Records below:
(* ===== verification/VxTheorems.v ===== *)
(** * .vx images: bounds, protections, and from the maker to memory *)

From Stdlib Require Import ZArith Lia String.
From stdpp Require Import base list numbers gmap.
From S2P Require Import Prelude Mem Pmm PmmBits PmmBoot Vx VxLoad.
Local Open Scope list_scope.
Open Scope Z_scope.

(** ** Imports write few words, all inside the image *)

Lemma imports_slots ke data n limit fuel : ∀ off m, 0 <= off -> ∃ slots, Z.of_nat (List.length slots) <= VX_IMPORT_MAX /\ (∀ e, e ∈ slots -> 0 <= e /\ e + 8 <= n) /\
  ∀ x, (∀ e, e ∈ slots -> x < data + e \/ data + e + 8 <= x) -> ldb (imports_from fuel ke data n limit off m).1 x = ldb m x.
Proof.
  assert (Hno : ∀ m : mem, ∃ slots : list Z, Z.of_nat (List.length slots) <= VX_IMPORT_MAX /\ (∀ e, e ∈ slots -> 0 <= e /\ e + 8 <= n) /\
    ∀ x, (∀ e, e ∈ slots -> x < data + e \/ data + e + 8 <= x) -> ldb m x = ldb m x) by (intros m; exists []; split_and!; [by cbv|by intros e ?%elem_of_nil|done]).
  induction fuel as [|fuel IH]; intros off m Ho; cbn [imports_from]; [apply Hno|]. destruct (negb (off <=? limit)); [apply Hno|]. destruct (negb (ld 8 m (data + off) =? VX_IMPORT_MAGIC)); [apply IH; lia|].
  set (count := ld 4 m _). destruct ((count =? 0) || (count >? VX_IMPORT_MAX)) eqn:Ec; [apply Hno|]. destruct (16 + count * 32 >? n - off) eqn:E; [apply Hno|]. bool_simp. change VX_IMPORT_MAX with 32 in *.
  exists ((fun i => off + 40 + i * 32) <$> seqZ 0 count). split_and!.
  - rewrite length_fmap. rewrite length_seqZ. lia.
  - intros e (i & -> & Hi%elem_of_seqZ)%list_elem_of_fmap. lia.
  - intros x Hx. apply fill_frame. intros e (i & -> & Hi)%list_elem_of_fmap. destruct (Hx (off + 40 + i * 32)); [apply list_elem_of_fmap; by exists i|lia|lia].
Qed.

Lemma resolve_slots ke data n m : ∃ slots, Z.of_nat (List.length slots) <= VX_IMPORT_MAX /\ (∀ e, e ∈ slots -> 0 <= e /\ e + 8 <= n) /\
  ∀ x, (∀ e, e ∈ slots -> x < data + e \/ data + e + 8 <= x) -> ldb (vx_resolve_imports ke data n m).1 x = ldb m x.
Proof. unfold vx_resolve_imports. destruct ((data =? 0) || (n <? 16)); [exists []; split_and!; [by cbv|by intros e ?%elem_of_nil|done]|by apply imports_slots]. Qed.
End of Records.
▶ Exercise prompt: Could you transcribe every entry exactly, without altering anything?

▶ Exercise output:
(* ===== verification/VxTheorems.v ===== *)
(** * .vx images: bounds, protections, and from the maker to memory *)

From Stdlib Require Import ZArith Lia String.
From stdpp Require Import base list numbers gmap.
From S2P Require Import Prelude Mem Pmm PmmBits PmmBoot Vx VxLoad.
Local Open Scope list_scope.
Open Scope Z_scope.

(** ** Imports write few words, all inside the image *)

Lemma imports_slots ke data n limit fuel : ∀ off m, 0 <= off -> ∃ slots, Z.of_nat (List.length slots) <= VX_IMPORT_MAX /\ (∀ e, e ∈ slots -> 0 <= e /\ e + 8 <= n) /\
  ∀ x, (∀ e, e ∈ slots -> x < data + e \/ data + e + 8 <= x) -> ldb (imports_from fuel ke data n limit off m).1 x = ldb m x.
Proof.
  assert (Hno : ∀ m : mem, ∃ slots : list Z, Z.of_nat (List.length slots) <= VX_IMPORT_MAX /\ (∀ e, e ∈ slots -> 0 <= e /\ e + 8 <= n) /\
    ∀ x, (∀ e, e ∈ slots -> x < data + e \/ data + e + 8 <= x) -> ldb m x = ldb m x) by (intros m; exists []; split_and!; [by cbv|by intros e ?%elem_of_nil|done]).
  induction fuel as [|fuel IH]; intros off m Ho; cbn [imports_from]; [apply Hno|]. destruct (negb (off <=? limit)); [apply Hno|]. destruct (negb (ld 8 m (data + off) =? VX_IMPORT_MAGIC)); [apply IH; lia|].
  set (count := ld 4 m _). destruct ((count =? 0) || (count >? VX_IMPORT_MAX)) eqn:Ec; [apply Hno|]. destruct (16 + count * 32 >? n - off) eqn:E; [apply Hno|]. bool_simp. change VX_IMPORT_MAX with 32 in *.
  exists ((fun i => off + 40 + i * 32) <$> seqZ 0 count). split_and!.
  - rewrite length_fmap. rewrite length_seqZ. lia.
  - intros e (i & -> & Hi%elem_of_seqZ)%list_elem_of_fmap. lia.
  - intros x Hx. apply fill_frame. intros e (i & -> & Hi)%list_elem_of_fmap. destruct (Hx (off + 40 + i * 32)); [apply list_elem_of_fmap; by exists i|lia|lia].
Qed.

Lemma resolve_slots ke data n m : ∃ slots, Z.of_nat (List.length slots) <= VX_IMPORT_MAX /\ (∀ e, e ∈ slots -> 0 <= e /\ e + 8 <= n) /\
  ∀ x, (∀ e, e ∈ slots -> x < data + e \/ data + e + 8 <= x) -> ldb (vx_resolve_imports ke data n m).1 x = ldb m x.
Proof. unfold vx_resolve_imports. destruct ((data =? 0) || (n <? 16)); [exists []; split_and!; [by cbv|by intros e ?%elem_of_nil|done]|by apply imports_slots]. Qed.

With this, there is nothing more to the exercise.